The bombs used in the attack are known for their destructive capabilities. The first bomb was a 500 lb. GBU-12 , guided to its target by a laser designator, with a “circular error probable” of  8 meters. The second bomb was newer far more sophisticated precision weapon: the GBU-38 (Joint Direct Attack Munition (JDAM), guided to its target by satellite signal. (AP, 8 June 2006)

 “The Iraqi police who first arrived at the scene removed many charred bodies … the bombardment even melted the iron beams of the roof and windows of the homes.”

Among the victims, according to the first official report, were two women and a child.  “How is it Zarqawi’s body remains intact as if he died in his bed’? asked one resident.

“Iraqi police pulled his body from the rubble and cleaned him up for his final mug shot.
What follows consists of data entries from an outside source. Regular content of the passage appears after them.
Lemma achan_ck c off v h : elsewhere c off -> ck h (cvorg_achan ro spi_ready c off v h).
Proof. apply (rmw_ck c off (fun r => Z.land r v)). Qed.

Lemma uchan_ck c off v m h : elsewhere c off -> ck h (cvorg_uchan ro spi_ready c off v m h).
Proof. intros H. unfold cvorg_uchan. eapply ck_trans; [by apply achan_ck|by apply ochan_ck]. Qed.

(** Other bits of the register itself. *)
Lemma update_disjoint old v m m2 : is_u32 m2 -> Z.land v m2 = 0 -> Z.land m m2 = 0 -> Z.land (update old v m) m2 = Z.land old m2.
Proof.
  intros Hm Hv Hd.
  assert (forall x i, Z.land x m2 = 0 -> Z.testbit m2 i = true -> Z.testbit x i = false) as Hb.
  { intros x i Hx Hi. assert (Z.testbit (Z.land x m2) i = false) as H by (rewrite Hx; apply Z.bits_0). by rewrite Z.land_spec, Hi, andb_true_r in H. }
  unfold update, not32. apply Z.bits_inj'. intros i Hi. rewrite !Z.land_spec. destruct (Z_lt_le_dec i 32).
  - rewrite testbit_u32, Z.lor_spec, Z.land_spec, testbit_u32, Z.lnot_spec by lia.
    destruct (Z.testbit m2 i) eqn:E; rewrite ?andb_false_r, ?andb_true_r; [|done].
    rewrite (Hb m i Hd E), (Hb v i Hv E). cbn. by rewrite andb_true_r, orb_false_r.
  - rewrite (testbit_above m2 32) by (lia || done). by rewrite !andb_false_r.
Qed.
(* ===== verification/Sis33Sys.v ===== *)
(** * Acquisitions and transfers of a SIS33xx card, interleaved

    The ioctls of any number of tasks, the attributes, the interrupts and the
    cancellations of one card as a step system: one step is a section under the
    mutex, or what a task does between two of them.  The operations of the
    module are any that keep the laws of [Sis33Driver]; [Sis3300] has an instance.

    In every state reached, one segment at most is being acquired, a segment is
    not acquired while it is transferred, one task transfers it, and nobody
    waits for an acquisition that nobody makes.  All of it holds as long as no
    acquisition is cancelled, or ended by the card, in the window between the
    section of [sis33_acq_start_ioctl()] and the start of the card. *)

From S2P Require Import Prelude SkelIo Sis33Core Sis33Sysfs.

(** ** Tasks *)

Inductive tpc :=
  | TAcquire (d : sis33_acq_desc)            (* before the mutex *)
  | TArm (d : sis33_acq_desc)                (* acquiring is set, the card not started *)
  | TAcqWait (timeout : bool)
  | TFetch (user : nat -> sis33_acq) (l : sis33_acq_list)
  | TFetchWait (timeout : bool) (acqs : list sis33_acq) (l : sis33_acq_list)
  | TFetchAgain (acqs : list sis33_acq) (l : sis33_acq_list)
  | TTransfer (n : Z) (acqs : list sis33_acq) (l : sis33_acq_list)
  | TFinish (ret : Z) (acqs : list sis33_acq) (l : sis33_acq_list)
  | TRet (ret : Z).

(** [sis33_do_ioctl()]: where a caller starts. *)
Inductive sis33_cmd := SIS33_IOC_FETCH | SIS33_IOC_ACQUIRE | SIS33_IOC_OTHER.

Definition sis33_do_ioctl (cm : sis33_cmd) (d : sis33_acq_desc) (user : nat -> sis33_acq) (l : sis33_acq_list) : tpc :=
  match cm with
  | SIS33_IOC_FETCH => TFetch user l
  | SIS33_IOC_ACQUIRE => TAcquire d
  | SIS33_IOC_OTHER => TRet (- 25)   (* ENOTTY *)
  end.

(** What the kernel answers in a step: copies, allocation, interruption. *)
Record answers := Answers { a_list : bool; a_mem : bool; a_acqs : bool; a_intr : bool }.

(** The attributes that change the card. *)
Inductive store_op :=
  | SStartAuto | SStopAuto | STriggerExt | SStartDelay | SStopDelay | STsDiv | SNSegments | SClkSrc | SClkFreq
  | SOffset (i : nat).

Inductive act :=
  | ARun (t : nat) (a : answers)
  | AWake (t : nat) (w : wake)
  | AStore (o : store_op) (intr : bool) (b : attr_buf)
  | ATrigger (b : attr_buf)
  | ACancel
  | AInterrupt.

Section Sys.
Context {P : Type}.
Variable ops : sis33_card_ops P.
Variable irq : sis33_card P -> sis33_card P.   (* the interrupt work of the driver *)

Record sys33 := Sys33 { s_card : sis33_card P; s_user : umem; s_tasks : list tpc }.

Definition run_store (o : store_op) (intr : bool) (b : attr_buf) (c : sis33_card P) : Z * sis33_card P :=
  match o with
  | SStartAuto => sis33_store_start_auto ops intr b c
  | SStopAuto => sis33_store_stop_auto ops intr b c
  | STriggerExt => sis33_store_trigger_ext ops intr b c
  | SStartDelay => sis33_store_start_delay ops intr b c
  | SStopDelay => sis33_store_stop_delay ops intr b c
  | STsDiv => sis33_store_ts_div ops intr b c
  | SNSegments => sis33_store_n_segments intr b c
  | SClkSrc => sis33_store_clk_src ops intr b c
  | SClkFreq => sis33_store_clk_freq ops intr b c
  | SOffset i => chan_offset_store ops intr i b c
  end.

Definition may_wake (timeout : bool) (w : wake) (c : sis33_card P) : bool :=
  match w with Completed => completed ops (private_data c) | Signalled => true | TimedOut => timeout end.

Definition after_fetch (r : fetch_next) (acqs : list sis33_acq) (l : sis33_acq_list) : tpc :=
  match r with FErr ret => TRet ret | FWait b => TFetchWait b acqs l | FGo n l => TTransfer n acqs l end.

(** A step of a task that runs: where it is then, the card and user memory. *)
Definition task33 (a : answers) (pc : tpc) (c : sis33_card P) (u : umem) : option (tpc * sis33_card P * umem) :=
  match pc with
  | TAcquire d =>
      match acquire_enter (a_list a) (a_intr a) d with
      | Some e => Some (TRet e, c, u)
      | None => let '(ret, c) := acquire_locked ops d c in Some (if truthy ret then TRet ret else TArm d, c, u)
      end
  | TArm d =>
      match acquire_start ops c with
      | inl e => Some (TRet e, c, u)
      | inr c => Some (match acquire_wait ops d with WNow r => TRet r | WFor b => TAcqWait b end, c, u)
      end
  | TFetch user l =>
      match fetch_enter (a_list a) (a_mem a) (a_acqs a) (a_intr a) l with
      | Some e => Some (TRet e, c, u)
      | None =>
          let acqs := acqs_copied user l in
          '(r, c) ← fetch_locked ops acqs l c; Some (after_fetch r acqs l, c, u)
      end
  | TFetchAgain acqs l =>
      if a_intr a then Some (TRet (- EINTR), c, u) else
      '(r, c) ← fetch_ready acqs l c; Some (after_fetch r acqs l, c, u)
  | TTransfer n acqs l =>
      '(ret, acqs, u, c) ← fetch_run ops l n acqs u c; Some (TFinish ret acqs l, c, u)
  | TFinish ret _ l => Some (TRet (fetch_leave ret (a_list a) (a_acqs a)), fetch_finish l c, u)
  | TAcqWait _ | TFetchWait _ _ _ | TRet _ => None
  end.

(** A wait that ends. *)
Definition woken (w : wake) (pc : tpc) (c : sis33_card P) : option tpc :=
  match pc with
  | TAcqWait b => if may_wake b w c then Some (TRet (waited ops w)) else None
  | TFetchWait b acqs l =>
      if may_wake b w c then Some (if truthy (waited ops w) then TRet (waited ops w) else TFetchAgain acqs l) else None
  | _ => None
  end.

Definition step33 (x : act) (st : sys33) : option sys33 :=
  let c := s_card st in
  let card c := Some (Sys33 c (s_user st) (s_tasks st)) in
  match x with
  | ARun t a =>
      pc ← s_tasks st !! t;
      '(pc, c, u) ← task33 a pc c (s_user st);
      Some (Sys33 c u (<[t := pc]> (s_tasks st)))
  | AWake t w =>
      pc ← s_tasks st !! t;
      pc ← woken w pc c;
      Some (Sys33 c (s_user st) (<[t := pc]> (s_tasks st)))
  | AStore o intr b => card (snd (run_store o intr b c))
  | ATrigger b => card (snd (sis33_store_trigger ops b c))
  | ACancel => match acq_cancel ops with Some f => card (snd (f c)) | None => card c end
  | AInterrupt => card (irq c)
  end.

(** The window in which an acquisition must not end. *)
Definition arming (pc : tpc) : bool := match pc with TArm _ => true | _ => false end.
Definition settled (x : act) (st : sys33) : bool :=
  match x with ACancel | AInterrupt => negb (existsb arming (s_tasks st)) | _ => true end.

(** A task that has just called, with the unsigned numbers of its request. *)
Definition fresh33 (pc : tpc) : bool :=
  match pc with
  | TAcquire d => (0 <=? d_segment d) && (0 <=? d_nr_events d) && (0 <=? d_ev_length d)
  | TFetch _ l => (0 <=? l_segment l) && (0 <=? l_channel l)
  | TRet _ => true
  | _ => false
  end.

(** A registered card that does nothing yet, and tasks that have just called. *)
Definition booted33 (st : sys33) : Prop :=
  let c := s_card st in
  0 < n_segments_min c <= n_segments c /\ n_segments c <= n_segments_max c <= Z.of_nat (length (segments c)) /\
  Forall (fun s => acquiring s = false /\ transferring s = false) (segments c) /\
  0 <= curr_segment c < Z.of_nat (length (segments c)) /\ forallb fresh33 (s_tasks st) = true.

Inductive reach33 (st0 : sys33) : sys33 -> Prop :=
  | reach33_boot : booted33 st0 -> reach33 st0 st0
  | reach33_step x st st' : reach33 st0 st -> settled x st = true -> step33 x st = Some st' -> reach33 st0 st'.

Fixpoint run33 (l : list act) (st : sys33) : option sys33 :=
  match l with [] => Some st | x :: l => st ← step33 x st; run33 l st end.
End Sys.
Arguments Sys33 {P}.
Arguments s_card {P}.
Arguments s_user {P}.
Arguments s_tasks {P}.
Finger prints proved who it was. There were six bodies in all, including a woman and child, possibly Zarqawi’s wife and baby. And this man, Sheikh Abin al Rahman. Remember the name.”( David Martin on the Jim Lehrer News Hour, 9 June 2006)

Major General William Caldwell’s at his June 8 Press Conference confirmed that Zarqawi had been killed in the blast.

‘As far as the body itself, in terms of the explosion of the bomb, I mean, the pictures we provided to you were obviously — we had wiped off a lot of the blood and other debris because there was not a need to portray it in any kind of de-humanizing his body. The intent was to show you that he, in fact, had died in that explosion. But there are far worse, graphic pictures that are very inappropriate, we felt, to share with anybody that were the result of the immediate strike.

From one day to the next, the official story was changed. Major General Caldwell revised his initial assertion that  Zarqawi had been killed in the F16 air-raid. 

The official story now reads; Zaraqwi was still alive “when US forces reached him after the devastating air strikes”. According to Caldwell’s statement, Zarqawi had been captured alive with a few visible scars and bruises on his face. While he was described as “fatally wounded”, he was, nonetheless, able to “roll off” the stretcher in which he was been carried out of the rubble, in an attempt to escape from his captors. 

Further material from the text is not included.